Making new year’s resolutions has always felt like the perfect opportunity to let myself down – if I haven’t managed to achieve the thing in question thus far then what is going to magically work on Jan 1st at one minute past midnight….the champagne? Possibly….the hangover certainly won’t help though…

Putting aside the idea of allowing alcohol to fuel all of my planning, I think there is room for some resolutions this year. We have had a very tough year and next year’s business plans are very structured and uncompromising. But the thing about being a mumpreneur is that at the heart of the business there is a mummy, and she may not always feel like responding to a structured and powerful business plan when life throws the other stuff at her….

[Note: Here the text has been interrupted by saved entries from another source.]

(** Whether a request whose reply was lost may be sent again, given the records of
    the handles it names. *)
Definition retry_safe (req : Request) (handles : option HandleRec * option HandleRec) : bool :=
  match req with
  | Req_Lookup _ _ | Req_Getattr _ _ | Req_Setattr _ _ _ | Req_Readlink _ | Req_Read _ _ _
  | Req_Release _ _ | Req_Fsync _ _ | Req_Opendir _ _ | Req_Readdir _ _ _
  | Req_Releasedir _ _ | Req_Statfs _ | Req_Getxattr _ _ | Req_Listxattr _ | Req_Access _ _
  | Req_CopyFileRange _ _ _ _ _ | Req_Fallocate _ _ _ _ | Req_Lseek _ _ _ => true
  | Req_Write _ _ _ => match handles.1 with Some rec => negb (appends rec) | None => false end
  | Req_Open _ _ flags => Z.land flags O_TRUNC =? 0
  | Req_Create _ _ _ _ flags => Z.land flags (Z.lor O_EXCL O_TRUNC) =? 0
  | Req_Setxattr _ _ _ flags => flags =? 0
  | Req_Mknod _ _ _ _ | Req_Mkdir _ _ _ | Req_Unlink _ _ | Req_Rmdir _ _
  | Req_Symlink _ _ _ | Req_Rename _ _ _ _ _ | Req_Link _ _ _ | Req_Removexattr _ _ => false
  end.

(** ** Waiting for a connection *)

Record Attached := MkAtt {
  att_state : AttachedState;
  att_root : KeyRoot;
  att_ids : ClientIds.IdMap }.

Inductive ConnState :=
| Conn_Connected (a : Attached)
| Conn_Connecting (since : Z)
| Conn_Closed.

(** What [timeout_at(limit, state.changed())] came to. *)
Inductive WaitChange := State_Changed | State_Dropped | State_Deadline.

(** One look at the connection's state, or the kernel's interrupt of the wait. *)
Inductive WaitEv :=
| Wait_Look (now : Z) (current : ConnState) (change : WaitChange)
| Wait_Interrupt.

(** [interruptible] around [wait_connected]; [None] while the wait goes on. *)
Fixpoint wait_connected (deadline offline_timeout : Z) (call : CallState) (evs : list WaitEv)
  : option (result Error Attached) :=
  match evs with
  | [] => None
  | Wait_Interrupt :: _ => Some (Err Error_Interrupted)
  | Wait_Look now current change :: evs =>
      let wait limit :=
        if limit <=? now then Some (Err Error_Timeout)
        else match change with
             | State_Changed => wait_connected deadline offline_timeout call evs
             | State_Dropped => Some (Err Error_Closed)
             | State_Deadline => Some (Err Error_Timeout)
             end in
      match current with
      | Conn_Connected attached =>
          if takes call (att_state attached) then Some (Ok attached) else wait deadline
      | Conn_Closed => Some (Err Error_Closed)
      | Conn_Connecting since => wait (Z.min deadline (since + offline_timeout))
      end
  end.

(** ** A call *)

(** One turn of the loop: whether a handle of the request is dead, the wait, the
    pending cancels as first read and as seen while waiting for them, the
    exchange, and the clock after it. *)
Record AttemptEnv := MkAE {
  ae_dead : bool;
  ae_wait : list WaitEv;
  ae_pending : Z;
  ae_cancels : Await (list Z);
  ae_exchange : ExchangeEnv;
  ae_now : Z }.

(** What a call sent: on which connection, with how many cancels pending, what came
    of it, the connection after, and all that was done to the stream. *)
Record SentRec := MkSent {
  sr_on : AttachedState;
  sr_pending : Z;
  sr_outcome : result ErrorExchange Response;
  sr_after : AttachedState;
  sr_actions : list StreamAction }.

Inductive Run (A : Type) := Running | Panicked | Done (a : A).
Arguments Running {A}.
Arguments Panicked {A}.
Arguments Done {A} a.

(** How the call ended, with its state, and what it sent. *)
Definition AttemptOut : Type := Run (result Error Response * CallState) * list SentRec.

Definition logged (s : SentRec) (out : AttemptOut) : AttemptOut := (out.1, s :: out.2).

(** The count a change goes out at, once the wait for the cancels is over. *)
Definition wait_cancels (call : CallState) (a : AttachedState) (pending : Z)
    (cancels : Await (list Z)) : Run (result Error Z) :=
  match sendable call a pending with
  | Send_Now => Done (Ok pending)
  | Send_No => Panicked
  | Send_AfterCancels =>
      match cancels with
      | GivesUp e => Done (Err e)
      | Gives counts =>
          match List.find (λ n, bool_decide (sendable call a n = Send_Now)) counts with
          | Some n => Done (Ok n)
          | None => Running
          end
      end
  end.

(** How the outcome of an exchange of [req] moves the call: on to another turn, or
    to its end; with the connection, and what is done to the stream, after. *)
Definition after_exchange (req : Request) (call : CallState) (a : AttachedState)
    (r : result ErrorExchange Response)
  : option (CallState * option (result Error Response) * AttachedState * list StreamAction) :=
  let goes_on (cr : CallState * result Error ()) :=
    (cr.1, match cr.2 with Ok _ => None | Err e => Some (Err e) end, a, []) in
  match r with
  | Ok (Resp_Err errno) => Some (answered call true, Some (Err (Error_Remote errno)), a, [])
  | Ok resp => Some (answered call false, Some (Ok resp), a, [])
  | Err EX_NotSent => goes_on <$> lost call Loss_NotSent
  | Err EX_Lost => goes_on <$> lost call Loss_Lost
  | Err (EX_Protocol msg) => Some (failed call, Some (Err (Error_Protocol msg)), a, [])
  | Err (EX_GaveUp error written pending) =>
      let '(call, counted) := gave_up call written in
      let '(error, a, actions) := given_up error pending counted (changes req) a in
      Some (call, Some (Err error), a, actions)
  end.

Fixpoint attempt (req : Request) (offline_timeout : Z) (offline_deadline : Z)
    (call : CallState) (envs : list AttemptEnv) : AttemptOut :=
  match envs with
  | [] => (Running, [])
  | env :: envs =>
      if ae_dead env then (Done (Err Error_Stale, failed call), [])
      else
        match wait_connected offline_deadline offline_timeout call (ae_wait env) with
        | None => (Running, [])
        | Some (Err e) =>
            let call := match e with
                        | Error_Timeout | Error_Interrupted => (gave_up call false).1
                        | _ => failed call
                        end in
            (Done (Err e, call), [])
        | Some (Ok attached) =>
            match ClientIds.outgoing (att_ids attached) req with
            | Err e => (Done (Err e, failed call), [])
            | Ok mapped =>
                let sent_req := default req mapped in
                match wait_cancels call (att_state attached) (ae_pending env) (ae_cancels env) with
                | Panicked => (Panicked, [])
                | Running => (Running, [])
                | Done (Err e) => (Done (Err e, (gave_up call false).1), [])
                | Done (Ok pending) =>
                    match sent call (at_generation (att_state attached)) with
                    | None => (Panicked, [])
                    | Some call =>
                        let '(r, actions) := exchange (att_root attached) (att_ids attached)
                                               sent_req (ae_exchange env) in
                        match after_exchange sent_req call (att_state attached) r with
                        | None => (Panicked, [])
                        | Some (call, Some result, a, rest) =>
                            (Done (result, call),
                             [MkSent (att_state attached) pending r a (actions ++ rest)])
                        | Some (call, None, a, rest) =>
                            let rec := MkSent (att_state attached) pending r a (actions ++ rest) in
                            let offline_deadline :=
                              match r with
                              | Err EX_Lost => ae_now env + offline_timeout
                              | _ => offline_deadline
                              end in
                            logged rec (attempt req offline_timeout offline_deadline call envs)
                        end
                    end
                end
            end
        end
  end.

(** The records of the handles a request names, as the call begins. *)
Definition handles_of (t : HandleTable) (req : Request) : option HandleRec * option HandleRec :=
  let rec_of fh := fh ← fh; a ← ht_get t fh; deref t a in
  (rec_of (fhs req).1, rec_of (fhs req).2).

(** [Caller::call]: the request's own handles decide whether it may be resent. *)
Definition call (t : HandleTable) (req : Request) (offline_timeout now : Z)
    (envs : list AttemptEnv) : AttemptOut :=
  attempt req offline_timeout (now + offline_timeout)
    (CallState_new (changes req) (retry_safe req (handles_of t req))) envs.
(** Up to [limit] known directory entries. *)
Definition entries (t : NodeTable) (limit : nat) : list (Z * Name * Z) :=
  take limit (flat_map (λ pn : Z * Node,
    (λ nc : Name * Z, (pn.1, nc.1, nc.2)) <$> map_to_list (nd_children pn.2))
    (map_to_list (nt_nodes t))).

(** ** Every sequence of operations *)

Inductive NodeOp :=
| NOp_insert_lookup (parent : Z) (name : Name) (seen : Seen)
| NOp_root_seen (identity : Identity)
| NOp_forget (ino n : Z)
| NOp_alias_was_wrong (id : Z) (path : Path)
| NOp_unlink (parent : Z) (name : Name)
| NOp_rename (parent : Z) (name : Name) (newparent : Z) (newname : Name)
| NOp_exchange (parent : Z) (name : Name) (newparent : Z) (newname : Name).

Definition run_node_op (t : NodeTable) (op : NodeOp) : option NodeTable :=
  match op with
  | NOp_insert_lookup parent name seen => snd <$> insert_lookup t parent name seen
  | NOp_root_seen identity => root_seen t identity
  | NOp_forget ino n => Some (forget t ino n).2
  | NOp_alias_was_wrong id path => Some (alias_was_wrong t id path).2
  | NOp_unlink parent name => Some (unlink t parent name)
  | NOp_rename parent name newparent newname => Some (rename t parent name newparent newname)
  | NOp_exchange parent name newparent newname =>
      Some (exchange_names t parent name newparent newname)
  end.

Definition node_step (t t' : NodeTable) : Prop := ∃ op, run_node_op t op = Some t'.
Definition nodes_reachable (t : NodeTable) : Prop := rtc node_step NodeTable_new t.

(** ** A node is one file *)

(** The files and the nodes are matched one to one. *)
Record keys_ok (t : NodeTable) : Prop := {
  kok_root : is_Some (nt_nodes t !! ROOT);
  kok_keyed : ∀ id n, nt_nodes t !! id = Some n → id ≠ ROOT → is_Some (nd_key n);
  kok_index : ∀ k id, nt_by_key t !! k = Some id ↔
    id ≠ ROOT ∧ ∃ n, nt_nodes t !! id = Some n ∧ nd_key n = Some k }.

Lemma upd_node_keys t ino f :
  (∀ n, nd_key (f n) = nd_key n) → keys_ok t → keys_ok (upd_node t ino f).
Proof.
  intros Hf [Hr Hk Hi].
  assert (∀ id n, nt_nodes (upd_node t ino f) !! id = Some n →
            ∃ n0, nt_nodes t !! id = Some n0 ∧ nd_key n = nd_key n0) as Hback.
  { simpl. intros id n Hn. rewrite lookup_alter in Hn. case_decide; subst; [|eauto].
    destruct (nt_nodes t !! id) as [n0|]; simplify_eq/=. exists n0. by rewrite Hf. }
  assert (∀ id n0, nt_nodes t !! id = Some n0 →
            ∃ n, nt_nodes (upd_node t ino f) !! id = Some n ∧ nd_key n = nd_key n0) as Hforth.
  { simpl. intros id n0 Hn. rewrite lookup_alter. case_decide; subst; [|eauto].
    rewrite Hn. simpl. exists (f n0). by rewrite Hf. }
  split.
  - destruct Hr as [n0 Hn]. destruct (Hforth _ _ Hn) as (n & ? & _). by exists n.
  - intros id n Hn Hne. destruct (Hback id n Hn) as (n0 & Hn0 & ->). by eapply Hk.
  - intros k id. cbn [upd_node nt_by_key]. rewrite Hi. split; intros [Hne (n & Hn & Hkn)].
    + destruct (Hforth _ _ Hn) as (n' & Hn' & Hk'). split; [done|]. exists n'. by rewrite Hk'.
    + destruct (Hback _ _ Hn) as (n0 & Hn0 & Hk0). split; [done|]. exists n0. by rewrite <- Hk0.
Qed.
(** A finding marks its run. *)
Lemma finding_marks evs : ∀ r i x, (run_reads r evs).1 !! i = Some (Some x) →
  rn_reported (run_reads r (take (S i) evs)).2 = true
  ∧ RUN_HEAVY ≤ fi_bytes x ∧ RUN_LARGEST_MIN ≤ fi_largest x < MAX_IO ∧ 0 < fi_elapsed x
  ∧ SFltb (fi_busy_share x) RUN_BUSY = false.
Proof.
  induction evs as [|e evs IH]; intros r i x Hx; [done|]. rewrite run_reads_cons in Hx.
  destruct i as [|i].
  - injection Hx as Hx. cbn [take run_reads]. destruct e as [offset size now|bytes took now]; [done|].
    cbn [run_read_ev] in *. rewrite take_0. cbn [run_reads].
    destruct (RunRead_end r bytes took now) as [f r1] eqn:He. cbn in Hx. subst f.
    destruct (end_settles _ _ _ _ _ _ He) as (_ & _ & Hf & _). destruct (Hf x eq_refl) as [_ Hf']. exact Hf'.
  - destruct (IH _ i x Hx) as [Hr Hf]. split; [|done]. cbn [take run_reads].
    destruct (run_read_ev r e) as [f r']. cbn [snd] in Hr. cbn [take] in Hr.
    by destruct (run_reads r' _).
Qed.

Lemma one_finding_a_run r evs i j x y :
  (run_reads r evs).1 !! i = Some (Some x) → (run_reads r evs).1 !! j = Some (Some y) → (i < j)%nat →
  ∃ k, (i < k < j)%nat ∧ begins_run r evs k.
Proof.
  intros Hx Hy Hij. destruct (finding_marks _ _ _ _ Hx) as [Hr _].
  assert (i < length evs)%nat as Hi by (apply lookup_lt_Some in Hx; by rewrite length_run_reads in Hx).
  rewrite <- (take_drop (S i) evs) in Hy at 1. rewrite run_reads_app in Hy. cbn [fst] in Hy.
  assert (length (run_reads r (take (S i) evs)).1 = S i) as Hl by (rewrite length_run_reads, length_take; lia).
  rewrite lookup_app_r in Hy by lia. rewrite Hl in Hy.
  destruct (reported_until_new _ _ _ _ Hr Hy) as (k & Hk & Hb).
  exists (S i + k)%nat. split; [lia|].
  rewrite <- (take_drop (S i) evs).
  replace (S i) with (length (take (S i) evs)) at 3 by (rewrite length_take; lia).
  by apply begins_run_app.
Qed.

(** ** Properties *)


(** A heavy run reports at its fourth event; the reads that go on with it report nothing;
    a read far off begins a run that reports again. *)
Definition demo_evs : list ReadEv :=
  [Read_Start 0 131072 0; Read_Start 131072 131072 10; Read_End 200000000 60 60; Read_End 100000000 90 100;
   Read_Start 262144 131072 100; Read_End 300000000 90 200;
   Read_Start 1000000000 131072 200; Read_End 300000000 90 300].

(* ===== verification/Fuse.v ===== *)
(** * The FUSE front end ([crates/client/src/fuse.rs])

    The kernel's requests and the tasks that answer them.  Every request is answered
    by a task of its own that runs concurrently with the others, so a handler is a
    program ([Prog]): a tree of atomic steps on the shared state, each one the section
    of the source under one lock, and of calls to the server, whose outcome the task
    waits for.  A loop of the source that may go round for ever is a [Goto] to a named
    loop head ([Label], [loop_body]); everything else is a finite tree, so a handler is
    a function and can be run.

    The calls end as [Caller.v] says; here their outcome is whatever the environment
    gives.  The typed wrappers around them ([crates/client/src/client.rs]) are part of
    this file.  A panic is the program [Panic].

    What is left out: the registry of requests for the watchdog and interrupts, the
    negotiation of [init], and log lines.  The process behind an open, which its task
    looks up first, comes with the request. *)

From S2P Require Import Prelude Types Msg ClientTypes ClientHandles Machine Caller Inodes Codec.
From S2P Require Import Float Readahead.

(** ** Constants *)

Definition ENXIO : Z := 6.
Definition EBADF : Z := 9.
Definition ENOTTY : Z := 25.
Definition ERANGE : Z := 34.
Definition ENAMETOOLONG : Z := 36.
Definition ENODATA : Z := 61.

Definition O_DIRECTORY : Z := 65536.
Definition SEEK_DATA : Z := 3.
Definition SEEK_HOLE : Z := 4.
Definition RENAME_EXCHANGE : Z := 2.
Lemma safe_loop g l :
  idle g → (∀ id, label_subject l = Some id → id ∈ subj) → safe subj g (loop_body cfg l).
Proof.
  intros Hg Hl. destruct l; cbn [loop_body label_subject] in *.
  - apply safe_getattr; auto.
  - apply safe_setattr; auto.
  - apply safe_open; auto.
  - apply safe_opendir; auto.
  - apply safe_call_any. intros ? [|e]; [|eauto with jfs]. cbv zeta.
    destruct (_ =? len); [eauto with jfs|]. cbn [safe]. by destruct Hg.
Qed.

End handlers.

(** The ghost a request starts with. *)
Definition g_of (r : KernelRequest) : Ghost :=
  match r with K_forget ino n => g_forgets ino n | _ => g_start end.

Definition forgets_nonneg (r : KernelRequest) : Prop :=
  match r with K_forget _ n => 0 ≤ n | _ => True end.

Lemma safe_handler cfg r : forgets_nonneg r → safe (subjects r) (g_of r) (handler cfg r).
Proof.
  intros Hn. pose proof idle_start as Hi.
  destruct r; cbn [handler g_of subjects];
    eauto using safe_lookup, safe_getattr, safe_setattr, safe_making, safe_unmaking, safe_rename,
      safe_open, safe_create, safe_read, safe_lseek, safe_release, safe_opendir,
      safe_readdir, safe_readdirplus, list_elem_of_here with jfs.
  - by apply safe_forget.
  - apply safe_with_path; [done|]. intros path. apply safe_call_any. intros ? [|]; eauto with jfs.
  - apply safe_link; [by left|done].
  - apply safe_call_any. intros ? [|]; eauto with jfs.
  - unfold fuse_copy_file_range. destruct (negb _); [eauto with jfs|].
    apply safe_call_any. intros ? [|]; eauto with jfs.
  - apply (safe_loop cfg _ g_start (L_fallocate fh offset length mode 0)); [done|]. done.
  - apply safe_call_any. intros ? r. eauto with jfs.
  - apply safe_call_any. intros ? r. eauto with jfs.
  - apply safe_change; [|apply safe_client_release; eauto with jfs]. intros s. apply inert_dirs.
    intros fh' st [_ Hst]%lookup_delete_Some. eauto.
  - apply safe_look. intros s _. apply safe_call_any. intros ? [|]; eauto with jfs.
  - unfold fuse_setxattr. destruct (negb _); [eauto with jfs|]. apply safe_with_path; [done|].
    intros path. apply safe_call_any. intros ? r. apply safe_xattr_forget. eauto with jfs.
  - apply safe_atom_inert. intros now s _. split; [done|]. cbn [snd].
    destruct (known_absent _ _ _ _); [eauto with jfs|]. apply safe_with_path; [done|]. intros path.
    apply safe_call_any. intros ? [|]; [apply safe_reply_xattr|]; eauto with jfs.
  - apply safe_atom_inert. intros now s _. split; [done|]. cbn [snd].
    destruct (known_list _ _ _); [by apply safe_reply_xattr|]. apply safe_with_path; [done|]. intros path.
    apply safe_call_any. intros ? [|]; [apply safe_reply_xattr|]; eauto with jfs.
  - apply safe_with_path; [done|].
    intros path. apply safe_call_any. intros ? r. apply safe_xattr_forget. eauto with jfs.
  - apply safe_with_path; [done|]. intros path. apply safe_call_any. intros ? r. eauto with jfs.
Qed.
Lemma record_entry_ok l dir name s now : log_ok l → log_ok (record_entry l dir name s now).
Proof. unfold record_entry. destruct (Path_join dir name); [apply record_ok|done]. Qed.

Lemma take_origin_ok l key now : log_ok l → log_ok (take_origin l key now).2.
Proof.
  intros [Hlen Hk]. unfold take_origin. destruct (cl_by_path l !! key) as [[s a]|]; [|done].
  split; [done|]. cbn [snd cl_by_path cl_order]. intros k [x [_ Hx]%lookup_delete_Some].
  apply Hk. by eexists.
Qed.

(** The operations on the log, in any order. *)
Inductive log_step (l : ChangeLog) : ChangeLog → Prop :=
| log_record path s now : log_step l (record l path s now)
| log_record_entry dir name s now : log_step l (record_entry l dir name s now)
| log_take key now : log_step l (take_origin l key now).2.

Lemma log_reachable_ok l : rtc log_step ChangeLog_default l → log_ok l.
Proof.
  intros Hr. eapply (rtc_invariant log_step log_ok); [|exact Hr|].
  - intros l1 l2 Hok Hs. destruct Hs; auto using record_ok, record_entry_ok, take_origin_ok.
  - split; [simpl; lia|]. intros k [x Hx]. cbn [ChangeLog_default cl_by_path] in Hx. by rewrite lookup_empty in Hx.
Qed.

Lemma evict_short order m : (length order ≤ CHANGE_LOG_CAPACITY)%nat → evict order m = MkLog m order.
Proof.
  intros Hlen. destruct order as [|k order]; [done|]. cbn [evict].
  destruct (Nat.ltb_spec CHANGE_LOG_CAPACITY (length (k :: order))); [lia|done].
Qed.
(** ** Applying events *)

(** [Table::is]. *)
Definition is_ (dir : Dir) (wd : W) (t : Table) : bool * Table :=
  let '(found, t) := add dir t in
  match found with
  | Ok found =>
      if bool_decide (found = wd) then (true, t)
      else match t_by_wd t !! found with
           | Some _ => (false, t)
           | None => (false, set_ms (m_rm (t_ms t) found) t)
           end
  | Err _ => (false, t)
  end.

Definition still_there (path : Path) (t : Table) : bool * Table :=
  match n_state <$> node_at (t_root t) (names path) with
  | Some (Watched wd) =>
      let '(dir, t) := open_ path t in
      match dir with Ok dir => is_ dir wd t | Err _ => (false, t) end
  | _ => (false, t)
  end.

Fixpoint recheck_below (n : Node) (parent : Dir) (ns : list Name) (st : Table * list EventItem)
    : gmap Name Node * (Table * list EventItem) :=
  match n with
  | MkNode _ _ children =>
      map_fold (λ name child '(kept, st),
          let ns := ns ++ [name] in
          let '(here, t) :=
            match n_state child with
            | Watched wd =>
                let '(dir, t) := open_child parent name st.1 in
                match dir with
                | Ok dir => let '(same, t) := is_ dir wd t in
                            (if (same : bool) then Some dir else None, t)
                | Err _ => (None, t)
                end
            | Unwatchable _ => (None, st.1)
            end in
          match here with
          | Some dir =>
              let '(below, st) := recheck_below child dir ns (t, st.2) in
              (<[name := with_children child below]> kept, st)
          | None => (kept, drop_tree child (MkPath ns) true (t, st.2))
          end) (∅, st) children
  end.

Definition recheck (st : Table * list EventItem) : Table * list EventItem :=
  let '(t, out) := st in
  let taken := t_root t in
  let t := set_root (with_children taken ∅) t in
  let '(root, t) := open_ Path_root t in
  match root with
  | Ok root =>
      let '(kept, (t, out)) := recheck_below taken root [] (t, out) in
      (set_root (with_children (t_root t) kept) t, out)
  | Err _ => map_fold (λ name node st, drop_tree node (MkPath [name]) true st) (t, out)
               (n_children taken)
  end.

Definition die (t : Table) : Table :=
  MkTable (t_ms t) (with_children (t_root t) ∅) ∅ 0 (t_budget t) (t_capped t) (t_round t)
    true (t_marks t) (t_next t).

Definition report (e : RawEvent) (t : Table) (out : list EventItem)
    : option (Path * Name) * list EventItem :=
  match t_by_wd t !! re_wd e with
  | None => (None, out)
  | Some dir =>
      match re_name e with
      | None =>
          (None, if is_root dir && intersects (re_mask e) (Z.lor IN_MODIFY IN_ATTRIB)
                 then out ++ [Ev_Data dir] else out)
      | Some name =>
          match Name_new name with
          | Err _ => (None, out)
          | Ok name => (Some (dir, name), out ++ items_for dir (re_mask e) name)
          end
      end
  end.

Record Applying := MkApplying {
  ap_moving : gmap Z (Path * Node); ap_table : Table; ap_out : list EventItem }.

Definition drop_moving (moving : gmap Z (Path * Node)) (st : Table * list EventItem)
    : Table * list EventItem :=
  map_fold (λ _ '(path, node) st, drop_tree node path true st) st moving.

I am going to use my New Year’s Resolutions to cushion the business plan with thoughts, feelings and reminders that will help me when the going gets tough next year…. In the absence of something more rigid to guide me, I think a resolution or two could help…:

1)      Look after my health

Recently I managed to make time for some serious regular exercise – after saying all year long I needed to do it, I finally committed over November and December. It has been wonderful. I am energised, happier, more relaxed and far more efficient. Next year, when my motivation wanes and other things start to eat away at my time, I will read this paragraph and remind myself why for me, a crucial aspect of functioning well, is making time to exercise.

2)      Look after my family

My new year’s resolution for my family is going to revolve around food….Instead of grabbing something from the freezer, sticking it in the oven and rushing the children through it so I can get back to work while they watch telly, I am going to cook at least one meal from scratch and eat it slowly with them. Every single day. Without the radio on and with the phone switched off….Better dust off that Annabel Karmel book….

3)      Look after My Parents

I have spent all year resisting the fact that both of my parents need a good degree of support. It has felt inconvenient and restrictive and to be brutally honest I have felt resentful that they need this level of help when my children are both still so young and I am trying to keep my business going. Then I waste time feeling guilty for not being more understanding. Someone much wiser than me once said “Grant me the serenity to accept the things I cannot change, the courage to change the things I can, and the wisdom to know the difference”. I need to get on with the business of accepting this situation for what it is. If I can’t help them with good grace and patience, then I shouldn’t be trying to do it at all.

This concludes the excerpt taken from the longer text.